Когда холодный ливень промочит насквозь твою накидку, когда холодный ветер проберётся под твои одежды, лучшей в мире музыкой покажется тебе скрип несмазанных петель, когда отворяются ворота, за которыми ты получишь стол и кров.

Из изречений Фертина Дронта, лорда Холм-Гранта

Творец был всегда, и обретение Им воли стало Началом Времен.

Творец отделил мертвую плоть от пустоты, а свет – от тьмы.

Творец создал небесные светила и земную твердь, и началось движение сфер.

Но Он был по-прежнему одинок, поскольку не было в мире иной воли, кроме Его.

Творец создал элоимов, дал каждому имя и наделил их волей.

Творец отделил живое от мертвого, создал зверей и птиц.

Творец создал человека, наделив его бессмертной душой, разумом и волей.

Творец создал женщину, чтобы человеческий род имел продолжение.

Творец создал смерть, чтобы отделить жизнь земную от жизни вечной.

И сказал Творец, что всё, созданное Им, прекрасно.

Разум… Воля… Бессмертная душа… А что делать, если воля никак не хочет ужиться с разумом, бессмертная душа стремится к вечному странствию, а над всем этим витает Откровение, словно сам Творец, летящий над бездной вод, из которых ещё не поднялась суша. Может быть, стоит больше времени уделять молитве, усмирению плоти, беседам с братьями, чтению летописей и Великого Манускрипта, священного, как Посох?
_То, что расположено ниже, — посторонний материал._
(** [width] lower-case hexadecimal digits. *)
Fixpoint hex_fixed (width : nat) (n : N) : string :=
  match width with
  | O => ""
  | S w => hex_fixed w (n / 16) +:+ str1 (hex_digit (n mod 16))
  end.

(** [%d] *)
Definition itoa (z : Z) : string := pretty z.

Definition dquote : ascii := chr 34.
Definition backslash : ascii := chr 92.
Definition backquote : ascii := chr 96.
Definition newline : ascii := chr 10.
Definition newline_str : string := str1 newline.
Definition nul_str : string := str1 (chr 0).

(** One rune of [strconv.Quote]; [raw] is its encoding in the source. *)
Definition quote_rune `{UnicodeTables} (r : N) (w : nat) (raw : string) : string :=
  if (r =? rune_error)%N && (w =? 1)%nat then
    match raw with
    | String c _ => String backslash ("x" +:+ hex_fixed 2 (byte_of c))
    | EmptyString => ""
    end
  else if (r =? 34)%N || (r =? 92)%N then String backslash raw
  else if is_print r then raw
  else if (r =? 7)%N then String backslash "a"
  else if (r =? 8)%N then String backslash "b"
  else if (r =? 12)%N then String backslash "f"
  else if (r =? 10)%N then String backslash "n"
  else if (r =? 13)%N then String backslash "r"
  else if (r =? 9)%N then String backslash "t"
  else if (r =? 11)%N then String backslash "v"
  else if (r <? 32)%N || (r =? 127)%N then String backslash ("x" +:+ hex_fixed 2 r)
  else if (r <? 65536)%N then String backslash ("u" +:+ hex_fixed 4 r)
  else String backslash ("U" +:+ hex_fixed 8 r).

Fixpoint quote_aux `{UnicodeTables} (fuel : nat) (s : string) : string :=
  match fuel, s with
  | S fuel', String _ _ =>
      let '(r, w) := decode_rune s in
      quote_rune r w (str_take w s) +:+ quote_aux fuel' (str_drop w s)
  | _, _ => ""
  end.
Но молитва – всего лишь эхо Откровения, и не стоит слишком часто донимать Творца… Что касается плоти, то она и так лишнего себе не позволяет, а продолжение рода угодно Творцу… Чтобы прочесть Великий Манускрипт, нужна целая жизнь, поскольку каждое слово, заключённое в нём, требует долгого постижения… Тайное знание доступно лишь тем, кого коснулось Откровение, а все прочие живут своей волей и своей верой… Служители принимают сан, следуя воле Творца, а значит, Служитель более подобен элоиму, чем человеку… Но почему тогда воля никак не может ужиться с разумом? Если Он создал первых людей по своему образу и подобию, почему же теперь во множестве их потомков осталось так мало от этого образа? Да, есть путь, который каждый должен пройти сам, чтобы когда-нибудь душа вернулась к подножию Небесного Престола, обогащённая и просветлённая. Но почему на этом пути встречается столько боли и страданий, страхов и искушений? Почему даже Служители не всегда могут следовать Заповедям, поскольку случается, что и Заповеди противоречат друг другу? Лишь Откровение позволяет всё это понять и со всем этим смириться, не поддаваться отчаянью и противостоять искушениям…

«Тот, чья душа упокоилась, прежде чем смерть забрала тело, обречён на повторение земного пути здесь или в иных мирах…» – так говорил Герант, когда уходил неведомо куда, не посвятив никого из братьев в свои планы. Что ж, Первый Святитель ближе всех к Творцу, и он, наверное, знает, что делает.

Эрл Бранборг, бывший лорд Холм-Дола, а ныне старшина дружины Храма, перевернулся на другой бок, но сон подбирался к нему медленно и неохотно, невзирая на то, что и прошлой ночью ему не удалось вздремнуть ни минуты. После того, как отряд пересёк границу Холм-Ала, жители селищ встречали Служителей с каким-то отрешённым испугом. Вроде бы никто не помчался к ближайшей заставе сообщать, что землю лорда топчут чужаки, но никто не вышел за ворота, чтобы попросить благословения, исцеления, освящения оберега, дома или колодца. За этим люди почему-то приходили к шатрам Служителей по ночам, скрываясь друг от друга, и говорили только шёпотом. И никто словом не обмолвился о том, почему они ведут себя именно так. А если Служители начинали задавать вопросы, ночные гости старались побыстрее удалиться.

Прошлой ночью со стороны холмов, поросших молодым ельником, донёсся многоголосый вопль. Их было не больше дюжины, но крики, которые они издавали, были подобны звериному рёву, а лица и лезвия тяжёлых секир, которыми они размахивали, источали в ночи тусклый красноватый свет. Когда до атакующих безумцев оставалось не более сотни локтей, в них полетели стрелы, но четверо врагов каким-то образов сумели увернуться от разящих наконечников и вломиться в строй сторожевой дюжины. Семеро Служителей были изрублены на месте, а остальные, сообразив, в чём дело, поспешили расступиться, предоставляя лучникам возможность завершить дело. Бойцы-смертники, даже пронзённые несколькими стрелами, продолжали двигаться к белому шатру старшины Эрла, и вопли их не смолкали до тех пор, пока каждому из них не пронзили сердце или не снесли голову. Напиток Яриса сделал их нечувствительными к боли и равнодушными к смерти.